Rottura tra lavoratori e vertici Atv, sindacati: “Pronti allo stato di agitazione”

Si registra una rottura totale tra i lavoratori e i vertici di ATV Spa. Le Segreterie Provinciali di FAISA-CISAL (Stefano Ferrari) e FIT-CISL (Luca Dal Dosso) hanno inviato oggi una dura nota di diffida ai vertici aziendali, al Sindaco di Verona e a Ferrovie Nord (soci al 50%), denunciando il sistematico dispregio degli accordi e il degrado insostenibile delle condizioni lavorative.
I sindacati hanno depositato un dossier dettagliato che evidenzia il fallimento della gestione attuale.
"Siamo pronti allo stato di agitazione immediato", dichiarano i Segretari, "se non riceveremo una
convocazione urgente per risposte concrete e non più dilazionabili".
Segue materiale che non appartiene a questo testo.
Definition check_payment_status
    (config : RobokassaConfig) (invoice_id : string) : IO PyValue :=
  try_except_RequestException
    (response <- requests_get (api_url config ++ "/GetInvoiceInfo")
                   [("InvoiceID", invoice_id)] 10 ;;
     _ <- raise_for_status response ;;
     lift (json_body response))
    (fun e =>
       Return (PyDict [ ("success", PyBool false);
                        ("error", PyStr (exc_str e)) ])).

(* ================================================================== *)
(** ** Predicates used in the statements *)

Fixpoint all_chars (p : ascii -> bool) (s : string) : bool :=
  match s with
  | EmptyString => true
  | String c rest => p c && all_chars p rest
  end.


Definition is_lower_hex (c : ascii) : bool :=
  Urllib.in_range "0" "9" c || Urllib.in_range "a" "f" c.

(** The character [sep] does not occur in [s]. *)
Definition lacks (sep : ascii) (s : string) : bool :=
  all_chars (fun c => negb (Ascii.eqb c sep)) s.

(** Neither a separator of the query nor the mark that starts it. *)
Definition plain (c : ascii) : bool :=
  negb (Ascii.eqb c "&") && negb (Ascii.eqb c "=")
  && negb (Ascii.eqb c "?").

(** One [key=value] item of an encoded query. *)
Definition query_item (kv : string * string) : string :=
  Urllib.quote_plus (fst kv) ++ "=" ++ Urllib.quote_plus (snd kv).


(** Amounts on which the renderings are compared with CPython: ties,
    values below one cent, zeros, long coefficients. *)
Definition format_inputs : list Decimal :=
  [ Finite false 1005 (-3);
    Finite true 1005 (-3);
    Finite false 1015 (-3);
    Finite false 125 (-3);
    Finite false 135 (-3);
    Finite true 125 (-3);
    Finite false 1 (-3);
    Finite true 1 (-3);
    Finite false 5 (-3);
    Finite false 15 (-3);
    Finite false 4 (-3);
    Finite false 6 (-3);
    Finite false 99995 (-4);
    Finite true 99995 (-4);
    Finite false 100050 (-4);
    Finite false 100049 (-4);
    Finite false 100051 (-4);
    Finite false 5 (-4);
    Finite false 50 (-4);
    Finite false 51 (-4);
    Finite false 49 (-4);
    Finite false 1 (-30);
    Finite true 1 (-30);
    Finite false 0 (-5);
    Finite true 0 (-5);
    Finite false 0 3;
    Finite false 12 1;
    Finite false 7 (-1);
    Finite false 1050 (-3);
    Finite false 1550 (-3);
    Finite false 1450 (-3);
    Finite false 1000000000000000000000000000005 (-3);
    Finite false 123456789012345678901234567890995 (-3);
    Finite false 501 (-5);
    Finite false 500 (-5);
    Finite false 499 (-5);
    Finite false 1500 (-5);
    Finite false 2500 (-5);
    Finite false 995 (-3);
    Finite false 9995 (-4);
    Finite false 5005 (-3);
    Finite false 5015 (-3);
    Finite false 10001 (-4);
    Finite true 404 2;
    Finite false 68 (-7);
    Finite true 2179419893 (-8);
    Finite false 7015764 (-7);
    Finite false 70 (-2);
    Finite false 9548738649 2;
    Finite false 6809848565 (-8);
    Finite false 8 (-6);
    Finite true 2420198 0;
    Finite false 9914853944 2;
    Finite false 74 1;
    Finite false 102163 0;
    Finite false 8845919668 (-5);
    Finite true 58118295906 (-3);
    Finite true 8261117831 (-3);
    Finite true 2945 (-5);
    Finite false 9879494741 (-1);
    Finite true 315460340794 1;
    Finite false 65 (-2);
    Finite false 159367 (-1);
    Finite true 10 (-7);
    Finite true 729070 (-3);
    Finite true 7717592285 (-7);
    Finite false 62141 2;
    Finite false 4 2 ].

(* ================================================================== *)
(** ** RobokassaPayment.create_order *)

(** A dict whose values are of several types, as the [payload] of
    [create_order]. *)
Definition pydict : Type := list (string * PyValue).

Fixpoint pydict_get (d : pydict) (k : string) : option PyValue :=
  match d with
  | [] => None
  | (k', v) :: rest => if (k =? k')%string then Some v else pydict_get rest k
  end.

Fixpoint pydict_set (d : pydict) (k : string) (v : PyValue) : pydict :=
  match d with
  | [] => [(k, v)]
  | (k', v') :: rest =>
      if (k =? k')%string then (k', v) :: rest
      else (k', v') :: pydict_set rest k v
  end.

(** [payload.update(extra_params)]: the values of [extra_params] are
    strings. *)
Definition pydict_update (d : pydict) (other : dict) : pydict :=
  fold_left (fun acc kv => pydict_set acc (fst kv) (PyStr (snd kv))) other d.

(** The argument of one [requests.post] call. *)
Record PostRequest : Type := mkPostRequest {
  post_url : string;
  post_json : pydict;
  post_timeout : Z
}.

(** Programs that may call [requests.post]. *)
Inductive PostIO (A : Type) : Type :=
| PostReturn (a : A)
| PostThrow (e : Exception)
| HttpPost (rq : PostRequest) (k : result Response -> PostIO A).
Arguments PostReturn {A} a.
Arguments PostThrow {A} e.
Arguments HttpPost {A} rq k.

Fixpoint post_bind {A B : Type} (m : PostIO A) (f : A -> PostIO B)
  : PostIO B :=
  match m with
  | PostReturn a => f a
  | PostThrow e => PostThrow e
  | HttpPost rq k => HttpPost rq (fun o => post_bind (k o) f)
  end.

Fixpoint post_try_except_RequestException {A : Type}
    (body : PostIO A) (handler : Exception -> PostIO A) : PostIO A :=
  match body with
  | PostReturn a => PostReturn a
  | PostThrow e =>
      if is_RequestException (exc_class e) then handler e else PostThrow e
  | HttpPost rq k =>
      HttpPost rq (fun o => post_try_except_RequestException (k o) handler)
  end.

Definition post_lift {A : Type} (r : result A) : PostIO A :=
  match r with
  | Ok a => PostReturn a
  | Raise e => PostThrow e
  end.

(** [requests.post(url, json=..., timeout=...)]. *)
Definition requests_post (u : string) (json : pydict) (timeout : Z)
  : PostIO Response :=
  HttpPost (mkPostRequest u json timeout) post_lift.

(** [Response.raise_for_status()] read as a result. *)
Definition raise_for_status_result (r : Response) : result unit :=
  match raise_for_status r with
  | Return u => Ok u
  | Throw e => Raise e
  | HttpGet _ _ => Ok tt
  end.

Fixpoint post_run {A : Type} (net : nat -> PostRequest -> result Response)
    (n : nat) (m : PostIO A) : list PostRequest * result A :=
  match m with
  | PostReturn a => ([], Ok a)
  | PostThrow e => ([], Raise e)
  | HttpPost rq k =>
      let '(calls, r) := post_run net (S n) (k (net n rq)) in
      (rq :: calls, r)
  end.

(** The [payload] dict of [create_order], given [float(amount)]. *)
Definition order_payload
    (config : RobokassaConfig) (invoice_id : string) (sum : PyValue)
    (description : string) (email phone : option string)
    (extra_params : option dict) : pydict :=
  let payload :=
    [ ("MerchantLogin", PyStr (merchant_login config));
      ("Sum", sum);
      ("InvoiceID", PyStr invoice_id);
      ("Description", PyStr description) ] in
  let payload :=
    match email with
    | Some e =>
        if truthy_str email then pydict_set payload "Email" (PyStr e)
        else payload
    | None => payload
    end in
  let payload :=
    match phone with
    | Some p =>
        if truthy_str phone then pydict_set payload "Phone" (PyStr p)
        else payload
    | None => payload
    end in
  if truthy_dict extra_params
  then pydict_update payload (or_empty extra_params)
  else payload.

(** [float(amount)] is evaluated while the payload is built, before the
    [try] block is entered. *)
Definition create_order
    (config : RobokassaConfig) (invoice_id : string) (amount : Decimal)
    (description : string) (email phone : option string)
    (extra_params : option dict) : PostIO PyValue :=
  match float_of_Decimal amount with
  | Raise e => PostThrow e
  | Ok sum =>
      let payload :=
        order_payload config invoice_id sum description email phone
          extra_params in
      post_try_except_RequestException
        (post_bind
           (requests_post (api_url config ++ "/CreateInvoice") payload 10)
           (fun response =>
              post_bind (post_lift (raise_for_status_result response))
                (fun _ => post_lift (json_body response))))
        (fun e =>
           PostReturn (PyDict [ ("success", PyBool false);
                                ("error", PyStr (exc_str e)) ]))
  end.

(* ================================================================== *)
(** ** Further predicates *)

(** The characters an encoded query is made of. *)
Definition url_char (c : ascii) : bool :=
  Urllib.always_safe c || Ascii.eqb c "+" || Ascii.eqb c "%"
  || Ascii.eqb c "=" || Ascii.eqb c "&".

Definition mem_key (k : string) (ks : list string) : bool :=
  existsb (String.eqb k) ks.

(** The keys [get_payment_url] sets itself, in the order it sets them. *)
Definition reserved_keys (email return_url : option string) : list string :=
  List.app
    ["MerchantLogin"; "Sum"; "InvoiceID"; "Description"; "SignatureValue";
     "IsTest"]
    (List.app (if truthy_str email then ["Email"] else [])
              (if truthy_str return_url then ["ReturnURL"] else [])).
I Punti Caldi della Protesta secondo i sindacati:
“Sicurezza e Igiene: Cronica assenza di servizi igienici ai capolinea (criticità aggravata
dall'aumento di personale femminile) e inefficacia delle protezioni in cabina contro le
aggressioni.
Caos Turni e Software: Un sistema gestionale inadeguato che impedisce la
conciliazione vita-lavoro, negando di fatto la programmazione di ferie e del tempo di
riposo privato giornaliero.
Degrado del Patrimonio Pubblico: Mancata manutenzione del parco mezzi e delle
officine, con strumentazioni obsolete che mettono a rischio la continuità del servizio.
Questione Filovia: Gestione unilaterale e "chiamate dirette" discriminatorie per la
selezione del personale, in totale assenza di criteri trasparenti e concordati.
Beffa Economica: Indennità di vendita biglietti a bordo ferme al 2019, nonostante gli
impegni legali e sindacali assunti dall'azienda”.
L'Affondo Politico: "Un'azienda che guarda alle poltrone, non ai cittadini"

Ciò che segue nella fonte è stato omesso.